/ 12 May 2012

Voters alter EU’s political landscape

The recent election in Greece has not produced a government with a strong enough mandate to push through yet more cuts to satisfy Athens’s international creditors.
The recent election in Greece has not produced a government with a strong enough mandate to push through yet more cuts to satisfy Athens’s international creditors.

Revolt against austerity is sweeping Europe. The election of President Francois Hollande has not only opened up the chance of a change of direction in France, but even in the citadels of fiscal orthodoxy in Brussels, Frankfurt and Berlin.
In Greece, Sunday’s electoral earthquake has all but destroyed the political establishment that dominated the country for 40 years.

From the Netherlands to Romania, governments are falling under the weight of cuts and tax increases required by the eurozone’s new permanent deflation treaty. In Ireland, the anti-austerity tide is swelling support for a no-vote in this month’s treaty referendum.
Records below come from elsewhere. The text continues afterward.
(** ** The error monad of pure computations *)

Definition rbind {A B : Type} (m : result A) (k : A -> result B) : result B :=
  match m with
  | Ok a => k a
  | Raise e => Raise e
  end.

Declare Scope result_scope.
Delimit Scope result_scope with res.
Notation "x <~ m ; k" := (rbind m (fun x => k))
  (at level 100, m at next level, right associativity) : result_scope.

(** ** Statistics over a list of sugar values *)

(** [sum(xs)]: starts from 0 and adds from the left. *)
Definition py_sum (xs : list Z) : Z := fold_left Z.add xs 0.

(** [len(xs)] *)
Definition py_len {A : Type} (xs : list A) : Z := Z.of_nat (List.length xs).

(** [min(xs)] and [max(xs)] on a non-empty list: the first element is the
    running value, every later one replaces it when strictly smaller
    (larger). *)
Definition py_min (x : Z) (xs : list Z) : Z :=
  fold_left (fun acc y => if y <? acc then y else acc) xs x.

Definition py_max (x : Z) (xs : list Z) : Z :=
  fold_left (fun acc y => if acc <? y then y else acc) xs x.

(** [sum(xs) / len(xs) if xs else 0] *)
Definition mean_or_zero (xs : list Z) : result PyNum :=
  match xs with
  | [] => Ok (PyInt 0)
  | _ :: _ => (q <~ py_truediv (py_sum xs) (py_len xs); Ok (PyFloat q))%res
  end.

(** ** Calendar dates

    [db.Date] values are Python [date] objects, compared field by field. *)

Record date : Type := mkdate { year : Z; month : Z; day : Z }.

Definition date_compare (a b : date) : comparison :=
  match year a ?= year b with
  | Eq => match month a ?= month b with
          | Eq => day a ?= day b
          | c => c
          end
  | c => c
  end.

Definition date_eqb (a b : date) : bool :=
  match date_compare a b with Eq => true | _ => false end.

Definition date_ltb (a b : date) : bool :=
  match date_compare a b with Lt => true | _ => false end.

(** ** The two tables *)

Module User.
Record row : Type := mk {
  id : Z;
  email : string;
  name : option string;
  password_hash : string;
  role : string;
  is_active : bool;
  before_food_min : Z;
  before_food_max : Z;
  after_food_min : Z;
  after_food_max : Z }.

(** [User(email=..., password_hash=...)] once inserted under key [i]:
    the other columns take their declared defaults. *)
Definition new (i : Z) (e h : string) : row :=
  mk i e None h "user" true 80 130 90 180.

Definition set_name (v : option string) (u : row) : row :=
  mk (id u) (email u) v (password_hash u) (role u) (is_active u)
     (before_food_min u) (before_food_max u) (after_food_min u) (after_food_max u).
Definition set_password_hash (v : string) (u : row) : row :=
  mk (id u) (email u) (name u) v (role u) (is_active u)
     (before_food_min u) (before_food_max u) (after_food_min u) (after_food_max u).
Definition set_is_active (v : bool) (u : row) : row :=
  mk (id u) (email u) (name u) (password_hash u) (role u) v
     (before_food_min u) (before_food_max u) (after_food_min u) (after_food_max u).
Definition set_before_food_min (v : Z) (u : row) : row :=
  mk (id u) (email u) (name u) (password_hash u) (role u) (is_active u)
     v (before_food_max u) (after_food_min u) (after_food_max u).
Definition set_before_food_max (v : Z) (u : row) : row :=
  mk (id u) (email u) (name u) (password_hash u) (role u) (is_active u)
     (before_food_min u) v (after_food_min u) (after_food_max u).
Definition set_after_food_min (v : Z) (u : row) : row :=
  mk (id u) (email u) (name u) (password_hash u) (role u) (is_active u)
     (before_food_min u) (before_food_max u) v (after_food_max u).
Definition set_after_food_max (v : Z) (u : row) : row :=
  mk (id u) (email u) (name u) (password_hash u) (role u) (is_active u)
     (before_food_min u) (before_food_max u) (after_food_min u) v.
End User.
(** * shinbun: incremental Slack synchronisation and digest assembly

    A shallow embedding of the Go sources
      - [main.go]                              (module [Main])
      - [internal/slack/slack_client.go]       (module [Slack])
      - [internal/openai/openai_client.go]     (module [OpenAI])
      - [internal/commontypes]                 (record [Update])
    together with the properties of the synchronisation and digest-assembly
    pipeline.

    Conventions.
    - A Go [string] is a byte string: Rocq's [string].
    - A Go [int]/[int64] is a [Z]; wrap-around is written out where the
      source can reach it.
    - Remote collaborators (Slack API, SQL database, chat-completion client)
      are scripted: a paged call of the Slack API consumes the next reply of
      a list of replies, the store answers each kind of statement with the
      reply fixed for the channel pass, and every call that is answered is
      recorded in a trace of [Event]s.  A loop that waits for the remote
      side returns [None] when the replies run out.
    - Logging calls have no influence on control flow and are left out; the
      decisions of the rendering loop that the source logs are kept in a
      journal. *)

From Stdlib Require Import ZArith List Bool Ascii String DecimalString Lia.
From stdpp Require Import base option list sorting strings gmap.
Import ListNotations.

Local Open Scope string_scope.
Local Open Scope list_scope.
Local Open Scope Z_scope.

(** ** commontypes.Update (also [type Update] of main.go) *)

Record Update : Type := mkUpdate
  { Text : string
  ; Timestamp : string
  ; Link : string
  ; Channel : string
  ; Category : string
  ; Priority : Z }.

(** ** Deduplicating merge, main.go lines 869-884 *)

Module Merge.

(** Go's [seenMessages[k]] on a [map[string]bool]: a missing key reads
    as [false]. *)
Definition seen_get (seen : gmap string bool) (k : string) : bool :=
  default false (seen !! k).
(** * Digital-signature subsystem of chat-backend: model and verification

    Shallow embedding of [src/signature/models.py], [key_manager.py],
    [document_signer.py] and [signature_verifier.py].

    - Python [str] is [string], [bytes] is [list byte].
    - Values whose type is only known at run time (what [json.load] returns,
      [Dict[str, Any]]) are [json] values; a Python [dict] is an association
      list in insertion order with distinct keys.
    - The file system, the clock, the entropy source and the key held by a
      [KeyManager] are threaded explicitly through a state-and-exception
      monad [M]; [try ... except Exception] is [try_except].
    - The third-party libraries ([cryptography], [json], [datetime]) are an
      interface, the class [Library], with the laws the proofs rely on in
      [LibraryLaws]; module [Ref] gives an executable instance. *)

From Stdlib Require Import ZArith NArith List Strings.String Strings.Ascii Strings.Byte Lia Bool.
From stdpp Require Import gmap strings list fin_maps.
Import ListNotations.
Open Scope string_scope.
Open Scope list_scope.
Set Warnings "-register-all".

(** ** Python built-ins used by the subsystem *)

Module Py.

(** *** [bytes.hex] and [bytes.fromhex] *)

Definition hex_digit (n : N) : ascii :=
  match n with
  | 0%N => "0" | 1%N => "1" | 2%N => "2" | 3%N => "3" | 4%N => "4"
  | 5%N => "5" | 6%N => "6" | 7%N => "7" | 8%N => "8" | 9%N => "9"
  | 10%N => "a" | 11%N => "b" | 12%N => "c" | 13%N => "d" | 14%N => "e"
  | _ => "f"
  end%char.

(** Value of a hexadecimal digit; [fromhex] accepts both letter cases. *)
Definition hex_value (c : ascii) : option N :=
  let n := N_of_ascii c in
  if ((48 <=? n) && (n <=? 57))%N then Some (n - 48)%N
  else if ((97 <=? n) && (n <=? 102))%N then Some (n - 87)%N
  else if ((65 <=? n) && (n <=? 70))%N then Some (n - 55)%N
  else None.
(** X8 on the scenario ledger. *)
Lemma transfers_follow_sorted_short_accounts_witness :
  exists sorted transfers n,
    Sorted leMissingFunds sorted /\
    Permutation sorted [Mock.short "g1empty" 2000; Mock.short "g1near" 100] /\
    trace (snd (fundAccounts "pw" Mock.mockDistributor Mock.scenarioAccounts
                  (Mock.ugnot 2000) (Mock.start Mock.scenarioLedger)))
    = trace (snd (scanLoop Mock.mockDistributor (Mock.ugnot 2000)
                    [Mock.key "g1ready"; Mock.key "g1empty"; Mock.key "g1near"]
                    [] [] (Mock.start Mock.scenarioLedger)))
      ++ EvGetAccount "g1funder" (inr (snd (Mock.acc "g1funder" 1000 7))) :: transfers /\
    (n <= 2)%nat /\
    signRequests transfers = map (transferOf (snd (Mock.acc "g1funder" 1000 7))) (firstn n sorted) /\
    signCredentials transfers = repeat ((snd (Mock.acc "g1funder" 1000 7)), "pw") n.
Proof.
  apply (transfers_follow_sorted_short_accounts "pw" Mock.mockDistributor
           (Mock.key "g1funder") [Mock.key "g1ready"; Mock.key "g1empty"; Mock.key "g1near"]
           (Mock.ugnot 2000) (Mock.start Mock.scenarioLedger)
           (snd (scanLoop Mock.mockDistributor (Mock.ugnot 2000)
                    [Mock.key "g1ready"; Mock.key "g1empty"; Mock.key "g1near"]
                    [] [] (Mock.start Mock.scenarioLedger)))
           [Mock.key "g1ready"] [Mock.short "g1empty" 2000; Mock.short "g1near" 100]
           (snd (Mock.acc "g1funder" 1000 7)) Mock.scenarioLedger
           (fst (fundAccounts "pw" Mock.mockDistributor Mock.scenarioAccounts
                  (Mock.ugnot 2000) (Mock.start Mock.scenarioLedger)))).
  - reflexivity.
  - reflexivity.
  - apply surjective_pairing.
Defined.

(** C7 on the scenario ledger: the scan leaves the short accounts in list
    order, 2000 before 100. *)
Lemma allocation_and_transfers_use_sorted_short_accounts_witness :
  exists sorted,
    Sorted leMissingFunds sorted /\
    Permutation sorted [Mock.short "g1empty" 2000; Mock.short "g1near" 100] /\
    match allocLoop sorted 1000 0%nat with
    | None =>
        fst (fundAccounts "pw" Mock.mockDistributor Mock.scenarioAccounts
                  (Mock.ugnot 2000) (Mock.start Mock.scenarioLedger))
        = Panic Go.CoinPanic
    | Some (_, O) =>
        fst (fundAccounts "pw" Mock.mockDistributor Mock.scenarioAccounts
                  (Mock.ugnot 2000) (Mock.start Mock.scenarioLedger))
        = Val (None, Some (Go.errors_New "insufficient distributor funds"))
    | Some (_, S _) =>
        exists ending,
          fst (fundAccounts "pw" Mock.mockDistributor Mock.scenarioAccounts
                  (Mock.ugnot 2000) (Mock.start Mock.scenarioLedger))
          = execResult [Mock.key "g1ready"] sorted ending
    end /\
    exists transfers n,
      trace (snd (fundAccounts "pw" Mock.mockDistributor Mock.scenarioAccounts
                  (Mock.ugnot 2000) (Mock.start Mock.scenarioLedger)))
      = trace (snd (scanLoop Mock.mockDistributor (Mock.ugnot 2000)
                    [Mock.key "g1ready"; Mock.key "g1empty"; Mock.key "g1near"]
                    [] [] (Mock.start Mock.scenarioLedger)))
        ++ EvGetAccount "g1funder" (inr (snd (Mock.acc "g1funder" 1000 7))) :: transfers /\
      signRequests transfers = map (transferOf (snd (Mock.acc "g1funder" 1000 7))) (firstn n sorted).
Proof.
  apply (allocation_and_transfers_use_sorted_short_accounts "pw" Mock.mockDistributor
           (Mock.key "g1funder") [Mock.key "g1ready"; Mock.key "g1empty"; Mock.key "g1near"]
           (Mock.ugnot 2000) (Mock.start Mock.scenarioLedger)
           (snd (scanLoop Mock.mockDistributor (Mock.ugnot 2000)
                    [Mock.key "g1ready"; Mock.key "g1empty"; Mock.key "g1near"]
                    [] [] (Mock.start Mock.scenarioLedger)))
           [Mock.key "g1ready"] [Mock.short "g1empty" 2000; Mock.short "g1near" 100]
           (snd (Mock.acc "g1funder" 1000 7)) Mock.scenarioLedger
           (fst (fundAccounts "pw" Mock.mockDistributor Mock.scenarioAccounts
                  (Mock.ugnot 2000) (Mock.start Mock.scenarioLedger)))).
  - reflexivity.
  - reflexivity.
  - apply surjective_pairing.
Defined.
Lemma loadLocales_last_write_wins_witness :
  match loadLocales Fixtures.localeDirs "locales" Fixtures.localeWorld with
  | (Returned result, _) =>
      translation (loc_filters result) "10" "en" "description" = Some "Blocks ads"
  | (Thrown _, _) => False
  end.
Proof.
  assert (Hnodup : NoDup (basename <$> Fixtures.localeDirs "locales")).
  { apply (bool_decide_unpack _). vm_compute. exact I. }
  destruct (loadLocales Fixtures.localeDirs "locales" Fixtures.localeWorld)
    as [[result|e] w'] eqn:Hrun; [|refute_run Hrun].
  refine (loadLocales_last_write_wins Fixtures.localeDirs "locales" Fixtures.localeWorld
            result w' "locales/en" prop_filters
            [("hostlist.10.name", "DNS filter")] [] "10" "description" "Blocks ads"
            Hnodup localeWorld_ordinary Hrun _ _ _ _ _ _).
  - apply list_elem_of_In. simpl. auto.
  - vm_compute. reflexivity.
  - discriminate.
  - apply (bool_decide_unpack _). vm_compute. exact I.
  - apply (bool_decide_unpack _). vm_compute. exact I.
  - intros e He. now apply elem_of_nil in He.
Defined.


End LocaleFolderMoreWitness.

Section AggregatorMore.

Import Builder Spec FilterSpec.

Variable clock : nat -> Z.
Variable md5 : string -> string.
Variable hostlistCompiler : option HostlistConfiguration -> option (list string).

Ltac run_buildFilter :=
  unfold buildFilter, readHostlistConfiguration, parse, nonnull, readFile,
    writeFile, getTime, bind, ret, throw, metadataOf, configurationOf,
    storedHash, storedRevision, revisionReadable, pushed.

Ltac use_facts :=
  repeat match goal with
    | H : files _ !! _ = _ |- _ => rewrite H
    | H : String.eqb _ _ = _ |- _ => rewrite H
    | H : sources _ = _ |- _ => rewrite H
    | H : disabled _ = _ |- _ => rewrite H
    end.

Ltac file_shapes :=
  repeat match goal with
    | H : as_metadata ?f = Some _ |- _ => destruct f; simplify_eq/=
    | H : as_revision ?f = Some _ |- _ => destruct f; simplify_eq/=
    | H : as_configuration ?f = Some _ |- _ => destruct f; simplify_eq/=
    end.

(** Every way in which the body of the loop can return. *)
Lemma buildFilter_returned (assetsDir : string) (catalogs catalogs1 : Catalogs)
    (d : string) (w w1 : World) :
  buildFilter clock md5 hostlistCompiler assetsDir catalogs d w
  = (Returned catalogs1, w1) ->
  ∃ m c t,
    files w !! path_join d METADATA_FILE = Some (MetadataJson m)
    ∧ files w !! path_join d CONFIGURATION_FILE = Some (ConfigurationJson c)
    ∧ catalogs1 = pushed catalogs m (recordOf m c t)
    ∧ ((disabled m = true
        ∧ files w1 = files w ∧ written w1 = written w
        ∧ ((∃ r, files w !! path_join d REVISION_FILE = Some (RevisionJson r)
                 ∧ t = timeUpdated r)
           ∨ (files w !! path_join d REVISION_FILE = None ∧ t = clock (ticks w))))
       ∨ (disabled m = false
          ∧ ∃ compiled,
              hostlistCompiler (Some c) = Some compiled
              ∧ ((∃ r, files w !! path_join d REVISION_FILE = Some (RevisionJson r)
                       ∧ hash r = Some (calculateRevisionHash md5 compiled)
                       ∧ w1 = w ∧ t = timeUpdated r)
                 ∨ (storedHash w d ≠ Some (calculateRevisionHash md5 compiled)
                    ∧ files w1
                      = rewritten assetsDir d m compiled t
                          (calculateRevisionHash md5 compiled) (files w)
                    ∧ written w1 = (written w ++ listOutputs assetsDir d m)%list)))).
Proof.
  destruct catalogs as [filtersMetadata filtersMetadataDev].
  run_buildFilter. intros H.
  repeat (case_match; simplify_eq/=).
  all: file_shapes.
  all: eexists _, _, _.
  all: split; [first [eassumption | reflexivity]|].
  all: split; [first [eassumption | reflexivity]|].
  all: split; [unfold recordOf; use_facts; reflexivity|].
  all: first
    [ left; split; [assumption|]; split; [reflexivity|]; split; [reflexivity|];
      first [ left; eexists; split; [first [eassumption | reflexivity] | reflexivity]
            | right; split; [first [assumption | reflexivity] | reflexivity] ]
    | right; split; [assumption|]; eexists; split; [eassumption|];
      first
        [ left; eexists; split; [first [eassumption | reflexivity]|];
          split; [eassumption|];
          split; [destruct w1; reflexivity | reflexivity]
        | right; use_facts; simpl; split; [assumption|]; split;
          [reflexivity | unfold listOutputs; rewrite <- !app_assoc; reflexivity] ] ].
Qed.

Ltac refute_suffix :=
  match goal with
  | |- ¬ ?P =>
      let H := fresh in
      intros H; apply (bool_decide_pack P) in H; vm_compute in H; exact H
  end.

Lemma rewritten_lookup_other (assetsDir d : string) (m : Metadata)
    (compiled : list string) (t : Z) (h : string) (fs : gmap string File) (p : string) :
  ¬ listOutputPath p ->
  rewritten assetsDir d m compiled t h fs !! p = fs !! p.
Proof.
  intros Hp. unfold rewritten.
  assert (Hne : ∀ q, q ∈ listOutputs assetsDir d m -> q ≠ p).
  { intros q Hq <-. apply Hp. eapply listOutputs_shape. exact Hq. }
  rewrite !lookup_insert_ne; [reflexivity|..]; apply Hne; unfold listOutputs.
  - apply list_elem_of_here.
  - apply list_elem_of_further, list_elem_of_here.
  - do 2 apply list_elem_of_further. apply list_elem_of_here.
Qed.

Lemma rewritten_lookup_revision (assetsDir d : string) (m : Metadata)
    (compiled : list string) (t : Z) (h : string) (fs : gmap string File) :
  rewritten assetsDir d m compiled t h fs !! path_join d REVISION_FILE
  = Some (RevisionJson {| timeUpdated := t; hash := Some h |}).
Proof.
  unfold rewritten. rewrite lookup_insert_ne.
  - rewrite lookup_insert_ne; [apply lookup_insert_eq|].
    unfold path_join. rewrite <- !app_assoc_str.
    change (d +:+ "/" +:+ REVISION_FILE) with (d +:+ "/revision.json").
    apply endings_differ; refute_suffix.
  - intros H. apply path_join_inj in H. discriminate H.
Qed.

(** A hostlist that needs no rewriting: the body of the loop returns its
    record and leaves the world as it is. *)
Lemma buildFilter_stable (assetsDir : string) (catalogs : Catalogs) (d : string)
    (w : World) (m : Metadata) (c : HostlistConfiguration) (r : Revision) :
  files w !! path_join d METADATA_FILE = Some (MetadataJson m) ->
  files w !! path_join d CONFIGURATION_FILE = Some (ConfigurationJson c) ->
  files w !! path_join d REVISION_FILE = Some (RevisionJson r) ->
  disabled m = true
  ∨ (∃ compiled, hostlistCompiler (Some c) = Some compiled
                 ∧ hash r = Some (calculateRevisionHash md5 compiled)) ->
  buildFilter clock md5 hostlistCompiler assetsDir catalogs d w
  = (Returned (pushed catalogs m (recordOf m c (timeUpdated r))), w).
Proof.
  destruct catalogs as [filtersMetadata filtersMetadataDev].
  intros Hm Hc Hr Hcase. run_buildFilter.
  rewrite Hm. simpl. rewrite Hr. simpl. rewrite Hc. simpl.
  destruct (disabled m) eqn:Hd.
  - reflexivity.
  - destruct Hcase as [Habs | (compiled & Hcomp & Hh)]; [discriminate Habs|].
    rewrite Hcomp. destruct (decide _) as [_|Hn]; [reflexivity | contradiction].
Qed.

(** X10. The record and the revision file agree: after the body of the
    loop has returned, the [timeUpdated] of the record it pushed is that of
    the revision file of the hostlist, which exists whenever the hostlist
    is enabled; only a disabled hostlist without a revision file has none,
    and its record carries the time of the build. *)
Theorem record_agrees_with_revision (assetsDir : string) (catalogs catalogs1 : Catalogs)
    (d : string) (w w1 : World) :
  buildFilter clock md5 hostlistCompiler assetsDir catalogs d w
  = (Returned catalogs1, w1) ->
  ∃ m c t,
    metadataOf w d = Some m ∧ configurationOf w d = Some c
    ∧ catalogs1 = pushed catalogs m (recordOf m c t)
    ∧ ((∃ r, files w1 !! path_join d REVISION_FILE = Some (RevisionJson r)
             ∧ timeUpdated r = t)
       ∨ (disabled m = true
          ∧ files w1 !! path_join d REVISION_FILE = None
          ∧ t = clock (ticks w))).
Proof.
  intros Hrun.
  destruct (buildFilter_returned _ _ _ _ _ _ Hrun) as (m & c & t & Hm & Hc & Hp & Hcase).
  exists m, c, t. unfold metadataOf, configurationOf. rewrite Hm, Hc.
  do 3 (split; [first [reflexivity | assumption]|]).
  destruct Hcase as [(Hd & Hf & _ & [(r & Hr & ->) | (Hr & ->)])
                    | (Hd & compiled & _ & [(r & Hr & _ & -> & ->) | (_ & Hf & _)])].
  - left. exists r. now rewrite Hf.
  - right. now rewrite Hf.
  - left. now exists r.
  - left. eexists. rewrite Hf, rewritten_lookup_revision. split; reflexivity.
Qed.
By rejecting the renegotiation of either the treaty or the impossible terms of Greece’s bailout, German Chancellor Angela Merkel has meanwhile turned the struggle over Europe’s economy into a battle for democracy. The Greeks and French have now unequivocally voted to reject a programme she insists they will have to swallow regardless.

And it is not difficult to see why they are rejecting it. Austerity is not working, even on its own terms. Cutting jobs and pay while increasing taxes is not reducing borrowing and debt, let alone leading to economic recovery. It is deepening recession, increasing debt, destroying jobs and squeezing living standards across the eurozone.

United Kingdom Prime Minister David Cameron and his deputy, Nick Clegg, this week took the opportunity of their defeat in last week’s local elections to insist there could be no “let-up” in their own austerity programme. It comes less than a fortnight after the country officially sank into a double-dip recession as cuts shrank the construction sector.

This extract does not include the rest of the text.